Among the lines below, take the one holding "[None; Some (NameEntry", the one holding "else it holds. *)", and all lines between them. Set them down exactly.

**Data supplied**
◇ ◇ ◇ ◇

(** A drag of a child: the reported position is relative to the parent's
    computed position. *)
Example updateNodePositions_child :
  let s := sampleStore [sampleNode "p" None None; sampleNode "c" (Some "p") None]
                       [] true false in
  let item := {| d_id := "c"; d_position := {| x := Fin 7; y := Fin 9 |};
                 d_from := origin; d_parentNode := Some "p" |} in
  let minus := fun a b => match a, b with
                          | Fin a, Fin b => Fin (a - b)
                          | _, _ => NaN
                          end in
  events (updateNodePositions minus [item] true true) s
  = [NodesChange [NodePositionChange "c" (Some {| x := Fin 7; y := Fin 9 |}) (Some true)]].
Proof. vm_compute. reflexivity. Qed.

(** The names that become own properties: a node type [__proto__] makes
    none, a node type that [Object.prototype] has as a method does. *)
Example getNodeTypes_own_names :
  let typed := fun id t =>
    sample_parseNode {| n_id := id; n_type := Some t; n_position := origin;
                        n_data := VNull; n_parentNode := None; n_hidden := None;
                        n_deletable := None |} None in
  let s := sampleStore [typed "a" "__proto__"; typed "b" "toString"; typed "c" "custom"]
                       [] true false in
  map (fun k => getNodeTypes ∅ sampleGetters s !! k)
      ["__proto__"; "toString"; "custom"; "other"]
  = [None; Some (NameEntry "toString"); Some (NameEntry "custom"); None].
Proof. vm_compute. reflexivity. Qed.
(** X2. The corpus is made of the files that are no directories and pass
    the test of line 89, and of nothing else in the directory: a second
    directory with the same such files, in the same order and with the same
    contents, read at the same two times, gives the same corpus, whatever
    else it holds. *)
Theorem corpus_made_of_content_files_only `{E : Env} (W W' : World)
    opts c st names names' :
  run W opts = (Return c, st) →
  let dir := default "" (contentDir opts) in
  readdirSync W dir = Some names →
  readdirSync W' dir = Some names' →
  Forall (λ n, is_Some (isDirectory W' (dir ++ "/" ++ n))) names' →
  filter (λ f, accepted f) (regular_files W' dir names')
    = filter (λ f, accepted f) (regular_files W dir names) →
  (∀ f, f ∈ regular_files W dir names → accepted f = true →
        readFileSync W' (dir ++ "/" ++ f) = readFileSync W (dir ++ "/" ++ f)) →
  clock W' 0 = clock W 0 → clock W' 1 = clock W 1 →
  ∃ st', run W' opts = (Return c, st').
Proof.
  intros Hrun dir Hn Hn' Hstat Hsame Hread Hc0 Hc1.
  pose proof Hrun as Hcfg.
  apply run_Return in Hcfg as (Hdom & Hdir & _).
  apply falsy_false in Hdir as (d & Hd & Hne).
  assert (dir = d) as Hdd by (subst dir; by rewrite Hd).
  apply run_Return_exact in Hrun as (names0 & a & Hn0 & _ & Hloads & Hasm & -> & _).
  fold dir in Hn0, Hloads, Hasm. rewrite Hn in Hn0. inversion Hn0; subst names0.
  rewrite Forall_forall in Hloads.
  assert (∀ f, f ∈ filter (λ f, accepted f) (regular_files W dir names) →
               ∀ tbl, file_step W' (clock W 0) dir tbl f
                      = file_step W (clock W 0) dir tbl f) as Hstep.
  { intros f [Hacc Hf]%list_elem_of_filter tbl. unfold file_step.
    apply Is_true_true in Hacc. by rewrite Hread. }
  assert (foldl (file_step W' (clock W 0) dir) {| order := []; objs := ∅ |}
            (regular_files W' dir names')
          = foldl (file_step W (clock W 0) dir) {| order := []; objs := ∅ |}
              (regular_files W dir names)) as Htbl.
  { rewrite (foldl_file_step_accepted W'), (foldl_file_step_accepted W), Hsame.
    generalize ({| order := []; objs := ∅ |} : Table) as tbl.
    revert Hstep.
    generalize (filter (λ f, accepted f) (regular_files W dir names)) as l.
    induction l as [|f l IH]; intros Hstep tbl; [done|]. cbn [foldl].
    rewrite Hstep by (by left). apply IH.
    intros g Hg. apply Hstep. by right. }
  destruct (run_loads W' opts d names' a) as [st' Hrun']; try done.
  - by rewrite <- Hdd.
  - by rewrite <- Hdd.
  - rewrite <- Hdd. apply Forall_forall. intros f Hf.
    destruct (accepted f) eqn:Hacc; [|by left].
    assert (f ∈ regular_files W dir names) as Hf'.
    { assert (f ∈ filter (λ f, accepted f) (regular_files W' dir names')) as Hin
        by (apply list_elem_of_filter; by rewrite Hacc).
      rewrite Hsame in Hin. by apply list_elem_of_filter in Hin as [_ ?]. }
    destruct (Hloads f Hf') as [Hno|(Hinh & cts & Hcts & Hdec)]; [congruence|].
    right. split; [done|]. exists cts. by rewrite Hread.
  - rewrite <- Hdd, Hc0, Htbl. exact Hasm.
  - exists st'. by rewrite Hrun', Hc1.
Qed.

◇ ◇ ◇ ◇

**Exercise response**
  = [None; Some (NameEntry "toString"); Some (NameEntry "custom"); None].
Proof. vm_compute. reflexivity. Qed.
(** X2. The corpus is made of the files that are no directories and pass
    the test of line 89, and of nothing else in the directory: a second
    directory with the same such files, in the same order and with the same
    contents, read at the same two times, gives the same corpus, whatever
    else it holds. *)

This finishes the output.